Howdy
The 38 Safety Hammerless revolvers went through 4 different designs of the barrel latch. The first type was called the Z Bar, which was pushed sideways to open it. Sorry, I don't have a photo of a Z Bar equipped Safety Hammerless.
With the 2nd Model S&W came up with a pretty elegant design for the latch. A knurled button that you pressed down to break open the gun. The revolver on the left in the photo below is a 2nd Model. With the 3rd Model they changed the latch again, but you still pushed down the knurled latch to break open the gun. The revolver on the right is a 3rd Model.
The difference of the two designs becomes obvious in this photo.With the 2nd Model, the knurled button stays attached to the frame. With the 3rd Model, the knurled latch is attached to the barrel extension. Yes, it can be confusing opening it. I had to refamiliarize myself with it just now, and wound up breaking a thumbnail in the process. With the 3rd Model you have to push the latch down far enough to free the barrel, but you have to push it light enough so that you can rotate the barrel up. It takes a little getting used to. Why did they change the design from one that is easy to use to one that is not so easy? My guess is cost to manufacture. There are less parts in the 3rd Model latch than in the 2nd Model latch, and flinty old Daniel Wesson was always looking for ways to drive the cost out of manufacturing. The 2nd Model was only produced from 1887 until 1890. The 3rd Model was produced from 1890 until 1898.
By the time the 4th Model came out in 1898, S&W went back to the same 'T Bar' style latch that they had been using all along in the larger #3 Top Breaks.
Here is a photo of basically the same style latch on a Russian Model from 1875.
Why did they mess with those other designs? No idea. But an interesting research project.
Here is a photo of the innards of my 38 Safety Hammerless 3rd Model. If the gun is working correctly, I would not bother taking it apart further than this to clean it and lube it. If you are going to shoot it with Black Powder (and I will explain in a minute why you
should only shoot it with Black Powder) all I would do is flush it out real well with a strong solvent. I used to use lacquer thinner, but these days I prefer to use regular drugstore rubbing alcohol. Do it in a well ventilated area, the fumes can overcome you. Just flush it real good with alcohol, working the action.
The cylinder is easy to remove on these. Open the gun and press down on the spring in the hollowed out area on top of the top strap. Lift the cylinder slightly and rotate it counterclockwise. There is a reverse thread on the arbor and the cylinder will rise up off the arbor. Reverse the process to reinstall the cylinder.

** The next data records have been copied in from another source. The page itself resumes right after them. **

(** * Sudoku as exact cover, solved with Algorithm X

    A shallow embedding of [sudoku_para.py]: construction of the cover
    matrix, the active row/column bookkeeping, the fewest-candidates column
    heuristic, the recursive backtracking search, the reconstruction of
    the completed grid and of the step-by-step action log, and the printing
    of the grid after every step of the log. *)

From Stdlib Require Import ZArith Lia String.
From stdpp Require Import base tactics option list sorting numbers strings pretty.

Open Scope Z_scope.

(** ** Results of running Python code *)

(** The exceptions the modelled code can raise; [AssertionError] is raised
    only by the variants of the search that check their arguments. *)
Inductive exn := IndexError | ZeroDivisionError | ValueError | AssertionError.

(** A computation returns a value, raises, or (for the fuel-indexed model of
    the recursion only) exhausts its fuel. *)
Inductive outcome (A : Type) : Type :=
| Ret (a : A)
| Raise (e : exn)
| OutOfFuel.
Arguments Ret {A} a.
Arguments Raise {A} e.
Arguments OutOfFuel {A}.

#[global] Instance outcome_ret : MRet outcome := @Ret.
#[global] Instance outcome_bind : MBind outcome := λ A B f m,
  match m with
  | Ret a => f a
  | Raise e => Raise e
  | OutOfFuel => OutOfFuel
  end.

Before you close it up again, lube the insides. If you are only going to shoot it with Black Powder (as I am recommending) use Ballistol to coat everything real good. I don't subscribe to the school of thought of lightly lubing these old guns, I coat all the parts real well with Ballistol. Then button it up again.
OK, here is why I never shoot any of my antiques with Smokelss ammo. I have heard all the arguments about modern ammo is loaded down to simulate the pressure of BP ammo. What nobody tells you is almost all Smokeless Powders have a much quicker pressure spike than Black Powder. The old steel of these guns may not put up with that rapid pressure spike. Think about it this way. If you are trying to pull a car with a rope, and you have the rope tied to the bumpers of the cars, what happens if you start the towing car up with a jerk? The rope breaks. But if you ease the gas and start pulling gently, the rope will not break and you can get the other car rolling. It is the same thing with the old steel in these guns. The fact is, Colt did not factory warranty the SIngle Acton Army for Smokeless Powder until 1900, when they felt they had developed a good enough heat treating process for the steel of the cylinder to withstand the shock of the Smokeless pressure spike. It is dicey trying to pin down S&W as to when their guns were factory guaranteed for Smokeless, but I doubt if they had access to steel that was any better than Colt did just a few miles down the river. Anyway, I have a reprint of a 1900 S&W catalog and it specifically states they will not guarantee their revolvers when fired with Smokeless Powder. By the 1905/1906 they had softened their stance on it a bit.
Anyway, if you want to shoot your Safety Hammerless with Black Powder you are going to have a hard time finding 38 S&W bullets that carry a BP compatible lube. I use BP compatible lube on the bullets of all my BP cartridges, but I doubt if you will find any for 38 S&W. My solution was to use regular hard cast modern bullets with Smokelss lube, but rather than loading the cartridges with real Black Powder I used American Pioneer Powder (APP). APP can be used with modern hard cast bullet lubes. Don't try it with real Black Powder or Pyrodex.